収集した明細データのカテゴリ分けも、マネーツリーのAI(人工知能)が自動的に行ってくれます。
使ってみた感想ですが、「分類の精度は非常に高い」と感じています。
私たちは、様々な口座、様々なクレジットカードの明細をまとめてチェックしたり、全体の収入や支出をアプリ上で管理できます。
取引明細は「一生通帳」として蓄積され、過去の収入・支出はPC・アプリなどを使って、グラフで閲覧することが可能です。
- 複数の銀行に預金先が分散している
- 複数のクレジットカードを使い分けている
- ポイントの管理がたいへん
このような方に、家計簿アプリ「マネーツリー」は特におすすめです。
大切なID・パスワードを預けても大丈夫?
家計簿アプリを利用する上で、最大の不安は「大切なIDやパスワードをマネーツリーに預けて大丈夫か?」という問題です。
前述のとおり、マネーツリーではセキュリティ面にも最大の配慮をしていますが、正直に言うと100%安全とは言えません。(これはマネーフォワードMEや他の家計簿アプリでも同じです)
しかし今のところ、家計簿アプリ業界では過去にID・パスワードの流出問題は一度も発生していません。

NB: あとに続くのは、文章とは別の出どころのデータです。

(** X2.  When the lowercased instruction can be read as a text of the
    grammar in several ways, the parsing stage returns the reading with
    the longest subject and, for that subject, the longest body; the
    recipient is the same in every reading. *)
Theorem parse_prefers_longest
    (instruction to_email subject body : string)
    (a' s' b' rest' : list ascii) :
  parse instruction = Ok (to_email, subject, body) ->
  chars (lower instruction) = instruction_text a' s' b' ++ rest' ->
  address_shape a' ->
  forallb not_newline s' = true ->
  b' <> [] -> forallb not_newline b' = true ->
  a' = chars to_email
  /\ length s' <= length (chars subject)
  /\ (s' = chars subject -> length b' <= length (chars body)).
Proof.
  intros Hp Hx Ha' Hs' Hb' Hbc'.
  apply parse_Ok_run in Hp as (m & r & Hrun & -> & -> & ->).
  rewrite PATTERN_eq in Hrun.
  apply run_literal_inv in Hrun as (x0 & Hx0 & Hrun).
  apply run_tail1_step in Hrun as (a & x2 & -> & Ha & Hrun).
  apply run_tail2_max in Hrun as (subj & t & -> & Hrun & Hmax2).
  pose proof Hrun as Hinv.
  apply run_tail3_inv in Hinv as (body0 & Ht & _ & _ & ->).
  apply run_tail3_max in Hrun as (body1 & Ht1 & Hmax3).
  assert (body1 = body0) as ->
    by (apply (app_inv_tail (chars "'" ++ r)); congruence).
  assert (G1 : group
                 ((5, chars "'" ++ r) :: (4, t)
                  :: (3, chars " saying '" ++ t)
                  :: (2, subj ++ chars " saying '" ++ t)
                  :: (1, chars " about " ++ subj ++ chars " saying '" ++ t)
                  :: (0, a ++ chars " about " ++ subj ++ chars " saying '" ++ t)
                  :: []) 1 = a) by apply take_length_suffix.
  assert (G2 : group
                 ((5, chars "'" ++ r) :: (4, t)
                  :: (3, chars " saying '" ++ t)
                  :: (2, subj ++ chars " saying '" ++ t)
                  :: (1, chars " about " ++ subj ++ chars " saying '" ++ t)
                  :: (0, a ++ chars " about " ++ subj ++ chars " saying '" ++ t)
                  :: []) 2 = subj) by apply take_length_suffix.
  assert (G3 : group
                 ((5, chars "'" ++ r) :: (4, t)
                  :: (3, chars " saying '" ++ t)
                  :: (2, subj ++ chars " saying '" ++ t)
                  :: (1, chars " about " ++ subj ++ chars " saying '" ++ t)
                  :: (0, a ++ chars " about " ++ subj ++ chars " saying '" ++ t)
                  :: []) 3 = body0).
  { unfold group, mark_at. simpl List.find. simpl fmap. cbv beta iota.
    rewrite Ht. apply take_length_suffix. }
  rewrite G1, G2, G3. clear G1 G2 G3.
  rewrite Hx0 in Hx. unfold instruction_text in Hx.
  rewrite <- !app_assoc in Hx. apply app_inv_head in Hx.
  assert (a = a') as <- by (eapply address_prefix_unique; eauto).
  do 2 apply app_inv_head in Hx.
  split; [reflexivity|]. split.
  - eapply Hmax2; eauto.
  - intros ->. do 2 apply app_inv_head in Hx.
    eapply Hmax3; eauto.
Qed.

Lemma parse_prefers_longest_witness :
  chars "a@b" = chars "a@b"
  /\ length (chars "x") <= length (chars "x saying 'y'")
  /\ (chars "x" = chars "x saying 'y'"
      -> length (chars "y") <= length (chars "z")).
Proof.
  apply (parse_prefers_longest
           "send email to a@b about x saying 'y' saying 'z'"
           "a@b" "x saying 'y'" "z"
           (chars "a@b") (chars "x") (chars "y") (chars " saying 'z'"));
    try reflexivity; try discriminate.
  exists (chars "a"), (chars "b"). repeat split; discriminate.
Defined.

Lemma lower_char_idempotent c : Char.lower (Char.lower c) = Char.lower c.
Proof. each_char c. Qed.

Lemma lower_idempotent str : lower (lower str) = lower str.
Proof.
  induction str as [|c str IH]; simpl; [reflexivity|].
  now rewrite lower_char_idempotent, IH.
Qed.

Lemma map_app_fixed {A} (f : A -> A) x y :
  map f (x ++ y) = x ++ y -> map f x = x /\ map f y = y.
Proof. rewrite map_app. apply app_inj_1. apply length_map. Qed.

Lemma chars_inj a b : chars a = chars b -> a = b.
Proof.
  intros H. apply (f_equal string_of_list_ascii) in H.
  now rewrite !string_of_list_ascii_of_string in H.
Qed.
(** * Hierarchic shape functions and hierarchic field projection

    A shallow embedding of [apf/apfHierarchic.cc]: the per-topology
    evaluators of the quadratic "linear + bubble" family, the shape
    registry, the factory [getHierarchic], the [Projector] field
    operation and [projectHierarchicField].

    A C++ [double] is read in two ways.  The evaluators and the nodal
    data are stated over the real numbers (the arithmetic read exactly);
    the evaluators are given a second time in [Binary64], with the
    binary64 numbers and the rounded operations the program computes
    with, over the primitive floats, and so is the bubble constant. *)

From Stdlib Require Import ZArith QArith Qabs Reals Lra Lia List String.
From Stdlib Require Import Floats.
From stdpp Require Import gmap.

(** ** Vectors and arrays *)

(** [apf::Vector3]: three doubles, read by [v[i]]. *)
Record Vector3 : Type := mkVector3 { vx : R; vy : R; vz : R }.

(** [v[i]] for [i] in 0..2; an index past 2 is outside the object in
    C++ and reads as 0 here. *)
Definition vidx (v : Vector3) (i : nat) : R :=
  match i with
  | O => vx v
  | S O => vy v
  | S (S O) => vz v
  | _ => 0%R
  end.

(** [v] with coordinate [i] replaced by [t]. *)
Definition vset (v : Vector3) (i : nat) (t : R) : Vector3 :=
  match i with
  | O => mkVector3 t (vy v) (vz v)
  | S O => mkVector3 (vx v) t (vz v)
  | S (S O) => mkVector3 (vx v) (vy v) t
  | _ => v
  end.

(** [Vector3 * double]: every component times the scalar. *)
Definition vscale (v : Vector3) (s : R) : Vector3 :=
  mkVector3 (vx v * s) (vy v * s) (vz v * s).

Definition vzero : Vector3 := mkVector3 0 0 0.

(** [apf::Matrix3x3]: three rows. *)
Record Matrix3x3 : Type := mkMatrix3x3 { row0 : Vector3; row1 : Vector3; row2 : Vector3 }.

#[global] Instance R_inhabited : Inhabited R := populate 0%R.
#[global] Instance Vector3_inhabited : Inhabited Vector3 := populate vzero.

(** [apf::NewArray<T>]: a heap array with its length.  A default
    constructed array holds nothing. *)
Definition NewArray (T : Type) : Type := list T.

(** [N.allocate(n)] drops what the array held and takes [n] fresh cells.
    C++ leaves the cells of a [double] or [Vector3] array indeterminate:
    [indet] stands for whatever they hold. *)
Definition allocate {T : Type} (indet : T) (n : nat) (_ : NewArray T) : NewArray T :=
  replicate n indet.

Declare Scope vec_scope.
Delimit Scope vec_scope with vec.
Notation "v .[ i ]" := (vidx v i) (at level 1, left associativity, format "v .[ i ]") : vec_scope.
Local Open Scope vec_scope.

(** ** The Hierarchic entity shapes *)

(** In this part every [double] is a real number and every operation
    the exact one: it is the reading for the properties that are about
    the formulas (derivatives, algebraic identities).  What the program
    computes, with every operation rounded to binary64, is in
    [Binary64] below. *)

(** The static constant of line 17, read exactly: the decimal literal as
    a rational number. *)
Definition c : R := (-2.44948974278318)%R.

(** The same constant as the compiler stores it: the binary64 number the
    literal denotes.  Neither literal below is itself a binary64 number;
    each stands for a nearest one ([nearest_double] checks it). *)
#[local] Set Warnings "-inexact-float".
Definition c_double : float := (-2.44948974278318)%float.

(** The literal the specification gives for the constant, as a
    rational and as a binary64 number. *)
Definition c_spec_literal : Q := (-2.449489742783178)%Q.
Definition c_literal : Q := (-2.44948974278318)%Q.
Definition c_spec_double : float := (-2.449489742783178)%float.
#[local] Set Warnings "inexact-float".

(** [apf::EntityShape]: the virtual interface of one topology.  The
    mesh and entity arguments are unnamed and unused in every override of
    this file and are left out; the output array is passed in and
    returned. *)
Record EntityShape : Type := mkEntityShape {
  getValues : Vector3 -> NewArray R -> NewArray R;
  getLocalGradients : Vector3 -> NewArray Vector3 -> NewArray Vector3;
  countNodes : Z
}.

Section Shapes.
Local Open Scope R_scope.

(** What freshly allocated cells hold. *)
Variable indetR : R.
Variable indetV : Vector3.

Definition Vertex_getValues (_ : Vector3) (N : NewArray R) : NewArray R :=
  let N := allocate indetR 1 N in
  let N := <[0%nat := 1.0]> N in
  N.

(** The body is empty: the array is neither allocated nor written. *)
Definition Vertex_getLocalGradients (_ : Vector3) (dN : NewArray Vector3)
  : NewArray Vector3 := dN.

Definition Vertex : EntityShape :=
  mkEntityShape Vertex_getValues Vertex_getLocalGradients 1.

Definition Edge_getValues (xi : Vector3) (N : NewArray R) : NewArray R :=
  let N := allocate indetR 3 N in
  let N := <[0%nat := (1.0 - xi.[0]) / 2.0]> N in
  let N := <[1%nat := (1.0 + xi.[0]) / 2.0]> N in
  let N := <[2%nat := c * (N !!! 0%nat) * (N !!! 1%nat)]> N in
  N.

Definition Edge_getLocalGradients (xi : Vector3) (dN : NewArray Vector3)
  : NewArray Vector3 :=
  let dN := allocate indetV 3 dN in
  let dN := <[0%nat := mkVector3 (-0.5) 0.0 0.0]> dN in
  let dN := <[1%nat := mkVector3 0.5 0.0 0.0]> dN in
  let dN := <[2%nat := mkVector3 (-0.5 * c * xi.[0]) 0.0 0.0]> dN in
  dN.

Definition Edge : EntityShape :=
  mkEntityShape Edge_getValues Edge_getLocalGradients 3.

Definition Triangle_getValues (xi : Vector3) (N : NewArray R) : NewArray R :=
  let N := allocate indetR 6 N in
  let N := <[0%nat := 1.0 - xi.[0] - xi.[1]]> N in
  let N := <[1%nat := xi.[0]]> N in
  let N := <[2%nat := xi.[1]]> N in
  let N := <[3%nat := c * (N !!! 0%nat) * (N !!! 1%nat)]> N in
  let N := <[4%nat := c * (N !!! 1%nat) * (N !!! 2%nat)]> N in
  let N := <[5%nat := c * (N !!! 2%nat) * (N !!! 0%nat)]> N in
  N.

Definition Triangle_getLocalGradients (xi : Vector3) (dN : NewArray Vector3)
  : NewArray Vector3 :=
  let dN := allocate indetV 6 dN in
  let dN := <[0%nat := mkVector3 (-1.0) (-1.0) 0.0]> dN in
  let dN := <[1%nat := mkVector3 1.0 0.0 0.0]> dN in
  let dN := <[2%nat := mkVector3 0.0 1.0 0.0]> dN in
  let dN := <[3%nat := vscale (mkVector3 (1.0 - 2.0 * xi.[0] - xi.[1]) (- xi.[0]) 0.0) c]> dN in
  let dN := <[4%nat := vscale (mkVector3 xi.[1] xi.[0] 0.0) c]> dN in
  let dN := <[5%nat := vscale (mkVector3 (- xi.[1]) (1.0 - xi.[0] - 2.0 * xi.[1]) 0.0) c]> dN in
  dN.

Definition Triangle : EntityShape :=
  mkEntityShape Triangle_getValues Triangle_getLocalGradients 6.

Definition Tetrahedron_getValues (xi : Vector3) (N : NewArray R) : NewArray R :=
  let N := allocate indetR 10 N in
  let N := <[0%nat := 1.0 - xi.[0] - xi.[1] - xi.[2]]> N in
  let N := <[1%nat := xi.[0]]> N in
  let N := <[2%nat := xi.[1]]> N in
  let N := <[3%nat := xi.[2]]> N in
  let N := <[4%nat := c * (N !!! 0%nat) * (N !!! 1%nat)]> N in
  let N := <[5%nat := c * (N !!! 1%nat) * (N !!! 2%nat)]> N in
  let N := <[6%nat := c * (N !!! 2%nat) * (N !!! 0%nat)]> N in
  let N := <[7%nat := c * (N !!! 0%nat) * (N !!! 3%nat)]> N in
  let N := <[8%nat := c * (N !!! 1%nat) * (N !!! 3%nat)]> N in
  let N := <[9%nat := c * (N !!! 2%nat) * (N !!! 3%nat)]> N in
  N.

Definition Tetrahedron_getLocalGradients (xi : Vector3) (dN : NewArray Vector3)
  : NewArray Vector3 :=
  let dN := allocate indetV 10 dN in
  let dN := <[0%nat := mkVector3 (-1.0) (-1.0) (-1.0)]> dN in
  let dN := <[1%nat := mkVector3 1.0 0.0 0.0]> dN in
  let dN := <[2%nat := mkVector3 0.0 1.0 0.0]> dN in
  let dN := <[3%nat := mkVector3 0.0 0.0 1.0]> dN in
  let dN := <[4%nat := vscale (mkVector3 (1.0 - 2.0 * xi.[0] - xi.[1] - xi.[2]) (- xi.[0]) (- xi.[0])) c]> dN in
  let dN := <[5%nat := vscale (mkVector3 xi.[1] xi.[0] 0.0) c]> dN in
  let dN := <[6%nat := vscale (mkVector3 (- xi.[1]) (1.0 - xi.[0] - 2.0 * xi.[1] - xi.[2]) (- xi.[1])) c]> dN in
  let dN := <[7%nat := vscale (mkVector3 (- xi.[2]) (- xi.[2]) (1.0 - xi.[0] - xi.[1] - 2.0 * xi.[2])) c]> dN in
  let dN := <[8%nat := vscale (mkVector3 xi.[2] 0.0 xi.[0]) c]> dN in
  let dN := <[9%nat := vscale (mkVector3 0.0 xi.[2] xi.[1]) c]> dN in
  dN.

Definition Tetrahedron : EntityShape :=
  mkEntityShape Tetrahedron_getValues Tetrahedron_getLocalGradients 10.

(** The static table of [getEntityShape], in the order of the entity
    types its comments name; [None] is a NULL entry. *)
Definition shapes : list (option EntityShape) :=
  [ Some Vertex;       (* vertex *)
    Some Edge;         (* edge *)
    Some Triangle;     (* triangle *)
    None;              (* quad *)
    Some Tetrahedron;  (* tet *)
    None;              (* hex *)
    None;              (* prism *)
    None ].            (* pyramid *)

(** [shapes[type]].  The outer [None] is a read outside the table,
    which C++ leaves undefined. *)
Definition getEntityShape (type : Z) : option (option EntityShape) :=
  if (0 <=? type)%Z then shapes !! Z.to_nat type else None.

End Shapes.

(** ** The Hierarchic field shape *)

(** [Mesh::Type], an enumeration of apfMesh.h.  The values are those the
    table of [getEntityShape] is indexed by, in the order of its
    comments. *)
Definition VERTEX : Z := 0.
Definition EDGE : Z := 1.
Definition TRIANGLE : Z := 2.
Definition QUAD : Z := 3.
Definition TET : Z := 4.
Definition HEX : Z := 5.
Definition PRISM : Z := 6.
Definition PYRAMID : Z := 7.
Definition TYPES : Z := 8.

(** [apf::FieldShape]: the virtual interface of a shape family.
    [getNodeXi] receives the caller's [xi] and returns what it holds
    afterwards. *)
Record FieldShape : Type := mkFieldShape {
  fs_getName : string;
  fs_getEntityShape : Z -> option (option EntityShape);
  fs_getNodeXi : Z -> Z -> Vector3 -> Vector3;
  fs_hasNodesIn : Z -> bool;
  fs_countNodesOn : Z -> Z;
  fs_getOrder : Z
}.

Definition Hierarchic_getNodeXi (_ _ : Z) (_ : Vector3) : Vector3 :=
  mkVector3 0 0 0.

Definition Hierarchic_hasNodesIn (dimension : Z) : bool :=
  if (dimension =? 0)%Z || (dimension =? 1)%Z then true else false.

Definition Hierarchic_countNodesOn (type : Z) : Z :=
  if (type =? VERTEX)%Z || (type =? EDGE)%Z then 1%Z else 0%Z.

Definition Hierarchic_getOrder : Z := 2.
Lemma guard_step_get_ne (c : obj) (g : string * (obj -> bool)) (k : string) :
  k <> fst g -> obj_get k (guard_step pre c g) = obj_get k c.
Proof.
  intros Hne. unfold guard_step. destruct (snd g c); [reflexivity|].
  apply obj_get_set_ne. congruence.
Qed.

Lemma guard_step_get_eq (c : obj) (g : string * (obj -> bool)) :
  obj_get (fst g) (guard_step pre c g) =
  if snd g c then obj_get (fst g) c else obj_get (fst g) pre.
Proof.
  unfold guard_step. destruct (snd g c); [reflexivity|apply obj_get_set_eq].
Qed.

Lemma guards_ctx_get_other (gs : list (string * (obj -> bool)))
    (c : obj) (k : string) :
  k ∉ gs.*1 -> obj_get k (guards_ctx pre gs c) = obj_get k c.
Proof.
  revert c. induction gs as [|g gs IH]; intros c Hk; simpl; [reflexivity|].
  simpl in Hk. apply not_elem_of_cons in Hk as [Hne Hk].
  rewrite IH by assumption. now apply guard_step_get_ne.
Qed.

Lemma guards_log_key (gs : list (string * (obj -> bool)))
    (c : obj) (k : string) (L : obj) (v : bool) :
  CallGuard k L v ∈ guards_log pre gs c -> k ∈ gs.*1.
Proof.
  revert c. induction gs as [|g gs IH]; intros c; simpl.
  - intros H. now apply elem_of_nil in H.
  - intros H. apply elem_of_cons in H as [H|H].
    + injection H as -> _ _. apply elem_of_cons. now left.
    + apply elem_of_cons. right. eauto.
Qed.

Lemma guards_log_verdict (gs : list (string * (obj -> bool)))
    (c : obj) (k : string) (p : obj -> bool) :
  (k, p) ∈ gs -> exists L, CallGuard k L (p L) ∈ guards_log pre gs c.
Proof.
  revert c. induction gs as [|g gs IH]; intros c H.
  - now apply elem_of_nil in H.
  - apply elem_of_cons in H as [<-|H]; simpl.
    + exists c. apply elem_of_cons. now left.
    + destruct (IH (guard_step pre c g) H) as [L HL].
      exists L. apply elem_of_cons. now right.
Qed.

(** Once the loop is over, a judged key holds the value its own verdict
    gave it: later turns touch other keys only. *)
Lemma guards_ctx_get_judged (gs : list (string * (obj -> bool)))
    (c : obj) (k : string) (L : obj) (v : bool) :
  NoDup gs.*1 ->
  CallGuard k L v ∈ guards_log pre gs c ->
  obj_get k (guards_ctx pre gs c) =
  if v then obj_get k c else obj_get k pre.
Proof.
  revert c. induction gs as [|g gs IH]; intros c Hnd H; simpl in *.
  - now apply elem_of_nil in H.
  - apply NoDup_cons in Hnd as [Hg Hnd].
    apply elem_of_cons in H as [H|H].
    + injection H as -> -> ->.
      rewrite guards_ctx_get_other by assumption.
      apply guard_step_get_eq.
    + rewrite (IH _ Hnd H).
      destruct v; [|reflexivity].
      apply guard_step_get_ne. intros ->.
      apply Hg. eapply guards_log_key, H.
Qed.

(** The context a guard is judged on holds, for the guard's own key, the
    value the action left: earlier turns touch other keys only. *)
Lemma guards_log_own_value (gs : list (string * (obj -> bool)))
    (c : obj) (k : string) (L : obj) (v : bool) :
  NoDup gs.*1 ->
  CallGuard k L v ∈ guards_log pre gs c ->
  obj_get k L = obj_get k c.
Proof.
  revert c. induction gs as [|g gs IH]; intros c Hnd H; simpl in *.
  - now apply elem_of_nil in H.
  - apply NoDup_cons in Hnd as [Hg Hnd].
    apply elem_of_cons in H as [H|H].
    + now injection H as -> -> ->.
    + rewrite (IH _ Hnd H). apply guard_step_get_ne. intros ->.
      apply Hg. eapply guards_log_key, H.
Qed.

Lemma guards_log_is_verdict (gs : list (string * (obj -> bool)))
    (c : obj) (k : string) (L : obj) (v : bool) :
  CallGuard k L v ∈ guards_log pre gs c ->
  exists p, (k, p) ∈ gs /\ v = p L.
Proof.
  revert c. induction gs as [|[k0 p0] gs IH]; intros c H; simpl in *.
  - now apply elem_of_nil in H.
  - apply elem_of_cons in H as [H|H].
    + injection H as -> -> ->. exists p0. split; [apply elem_of_cons; now left|reflexivity].
    + destruct (IH _ H) as (p & Hp & Hv).
      exists p. split; [apply elem_of_cons; now right|exact Hv].
Qed.

Lemma guards_ctx_app (gs1 gs2 : list (string * (obj -> bool)))
    (c : obj) :
  guards_ctx pre (gs1 ++ gs2) c = guards_ctx pre gs2 (guards_ctx pre gs1 c).
Proof.
  revert c. induction gs1 as [|g gs1 IH]; intros c; simpl; [reflexivity|apply IH].
Qed.
(** * Locks on editable objects (wagtail/locks.py)

    A shallow embedding of the lock classes of [wagtail/locks.py]
    ([BaseLock], [BasicLock], [WorkflowLock], [ScheduledForPublishLock])
    and the properties of their two methods, [for_user] and [get_message].

    Python values that the methods return are kept in a small value type,
    exceptions are explicit outcomes, and every method is a computation over
    the objects it can reach (the settings, the lock with its object, the
    user), so that "returns", "raises" and "leaves unchanged" can all be
    stated. *)

From Stdlib Require Import ZArith String Ascii List Bool.
From stdpp Require Import base option gmap strings.

Import ListNotations.
Local Open Scope string_scope.

(** ** Python values and outcomes *)

(** The values the two methods produce or test: [None], [NotImplemented],
    booleans, integers (settings may hold them) and text. *)
Inductive pyval : Type :=
  | PyNone
  | PyNotImplemented
  | PyBool (b : bool)
  | PyInt (n : Z)
  | PyStr (s : string).

(** Python truth value of a [pyval], as tested by [if]. *)
Definition truthy (v : pyval) : bool :=
  match v with
  | PyNone => false
  | PyNotImplemented => true
  | PyBool b => b
  | PyInt n => negb (n =? 0)%Z
  | PyStr s => negb (String.eqb s "")
  end.

Definition is_text_or_none (v : pyval) : bool :=
  match v with PyStr _ | PyNone => true | _ => false end.

(** Reading an attribute of [None] raises [AttributeError]; the name of the
    attribute is kept. *)
Inductive exn : Type :=
  | AttributeError (attr : string).

Inductive outcome (A : Type) : Type :=
  | Returns (a : A)
  | Raises (e : exn).
Arguments Returns {A} a.
Arguments Raises {A} e.

Definition returned {A} (r : outcome A) : bool :=
  match r with Returns _ => true | Raises _ => false end.

(** ** The host framework's data, as far as the locks read it *)

(** [datetime] values; only [strftime("%d %b %Y %H:%M")] is applied.
    The fields are those of a valid Python [datetime]: year 1..9999,
    month 1..12, day 1..31, hour 0..23, minute 0..59; the rendering below
    is meant for such values only. *)
Record datetime : Type := {
  year : nat;
  month : nat;
  day : nat;
  hour : nat;
  minute : nat
}.

Record User : Type := {
  pk : option Z;            (* None for an unsaved or anonymous user *)
  user_str : string         (* str(user) *)
}.

Record Revision : Type := {
  approved_go_live_at : option datetime;
  object_str : string
}.

Record TaskStatus : Type := {
  status_task_name : string;
  status : string
}.

Record WorkflowState : Type := {
  all_tasks_with_status : list TaskStatus;   (* all_tasks_with_status() *)
  workflow_name : string                     (* workflow.name *)
}.

(** The lockable object: the fields and framework methods that
    [locks.py] reads. *)
Record Object : Type := {
  instance_of_Page : bool;                   (* isinstance(object, Page) *)
  verbose_name : string;                     (* _meta.verbose_name *)
  admin_display_title : string;              (* get_admin_display_title() *)
  locked : bool;
  locked_by_id : option Z;
  locked_by : option User;
  locked_at : option datetime;
  scheduled_revision : option Revision;
  current_workflow_state : option WorkflowState
}.

(** Modelled from the spec: the workflow task class is not part of this
    module; a task carries its name and its own rule "is this page locked
    for this user", a yes/no decision on the page and the user. *)
Record Task : Type := {
  task_name : string;
  page_locked_for_user : Object -> User -> bool
}.

(** Django settings: a finite map from setting names to values;
    [getattr(settings, name, default)]. *)
Definition getattr_default (settings : gmap string pyval) (name : string)
    (default : pyval) : pyval :=
  match settings !! name with
  | Some v => v
  | None => default
  end.

(** ** Lock objects *)

(** The three lock variants with the attributes [__init__] stores:
    [object], [is_page], and for a workflow lock [task]. *)
Inductive Lock : Type :=
  | BasicLock (object : Object) (is_page : bool)
  | WorkflowLock (object : Object) (is_page : bool) (task : Task)
  | ScheduledForPublishLock (object : Object) (is_page : bool).

Definition lock_object (l : Lock) : Object :=
  match l with
  | BasicLock o _ | WorkflowLock o _ _ | ScheduledForPublishLock o _ => o
  end.

Definition lock_is_page (l : Lock) : bool :=
  match l with
  | BasicLock _ p | WorkflowLock _ p _ | ScheduledForPublishLock _ p => p
  end.

Definition lock_task (l : Lock) : option Task :=
  match l with
  | WorkflowLock _ _ t => Some t
  | _ => None
  end.

(** [BaseLock.__init__] and [WorkflowLock.__init__]. *)
Definition new_BasicLock (o : Object) : Lock :=
  BasicLock o (instance_of_Page o).

Definition new_WorkflowLock (o : Object) (t : Task) : Lock :=
  WorkflowLock o (instance_of_Page o) t.

Definition new_ScheduledForPublishLock (o : Object) : Lock :=
  ScheduledForPublishLock o (instance_of_Page o).

(** ** Computations over the reachable objects *)

(** Everything a method call can reach: the settings module, the lock
    ([self], with its object) and the user passed in. *)
Record World : Type := {
  w_settings : gmap string pyval;
  w_self : Lock;
  w_user : User
}.

Definition M (A : Type) : Type := World -> outcome A * World.

Definition ret {A} (a : A) : M A := fun w => (Returns a, w).

Definition raise {A} (e : exn) : M A := fun w => (Raises e, w).

Definition bind {A B} (m : M A) (k : A -> M B) : M B :=
  fun w =>
    match m w with
    | (Returns a, w') => k a w'
    | (Raises e, w') => (Raises e, w')
    end.

Definition gets {A} (f : World -> A) : M A := fun w => (Returns (f w), w).

Definition modify (f : World -> World) : M unit := fun w => (Returns tt, f w).

Declare Scope py_scope.
Delimit Scope py_scope with py.
Notation "x <- c1 ;; c2" := (bind c1 (fun x => c2))
  (at level 100, c1 at next level, right associativity) : py_scope.
Local Open Scope py_scope.

(** The value and the final world of a call [m] made on a lock [l] with
    argument [u] under settings [st]. *)
Definition call {A} (m : M A) (st : gmap string pyval) (l : Lock) (u : User)
    : outcome A :=
  fst (m {| w_settings := st; w_self := l; w_user := u |}).

Definition after {A} (m : M A) (st : gmap string pyval) (l : Lock) (u : User)
    : World :=
  snd (m {| w_settings := st; w_self := l; w_user := u |}).

(** [settings.NAME] with a default, [self.object], [self.is_page],
    [self.task] and the argument [user]. *)
Definition getattr_settings (name : string) (default : pyval) : M pyval :=
  gets (fun w => getattr_default (w_settings w) name default).

Definition self_object : M Object := gets (fun w => lock_object (w_self w)).

Definition self_is_page : M bool := gets (fun w => lock_is_page (w_self w)).

Definition self_task : M Task :=
  l <- gets w_self ;;
  match lock_task l with
  | Some t => ret t
  | None => raise (AttributeError "task")
  end.

Definition arg_user : M User := gets w_user.

(** [x.attr] where [x] may be [None]. *)
Definition attr_of {A B} (x : option A) (attr : string) (f : A -> B) : M B :=
  match x with
  | Some a => ret (f a)
  | None => raise (AttributeError attr)
  end.

(** ** Django helpers used to build the messages *)

Module Django.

また、万が一こうした大切な情報が流出しても「なんとかなる」ケースが多いです。
- 銀行口座(ネットバンキング)のID・PASS
- 最近は振込等のサービスはワンタイムパスワードの入力が必要なので、ログインID・PASSが流出しても問題がないことが多い。
- クレジットカードのWEB明細
- 流出しても問題なし。WEB明細のID・PASSと、クレジットカード番号や4桁の暗証番号は無関係。
- 証券口座
- 証券口座には送金機能がない。出金先の変更には厳格な手続きが必要。
このように、ID・PASSが漏れると、取引明細などの情報は第三者に知られてしまう恐れがありますが、経済的な損失を被る可能性があるのは、送金機能を持つ「銀行」だけです。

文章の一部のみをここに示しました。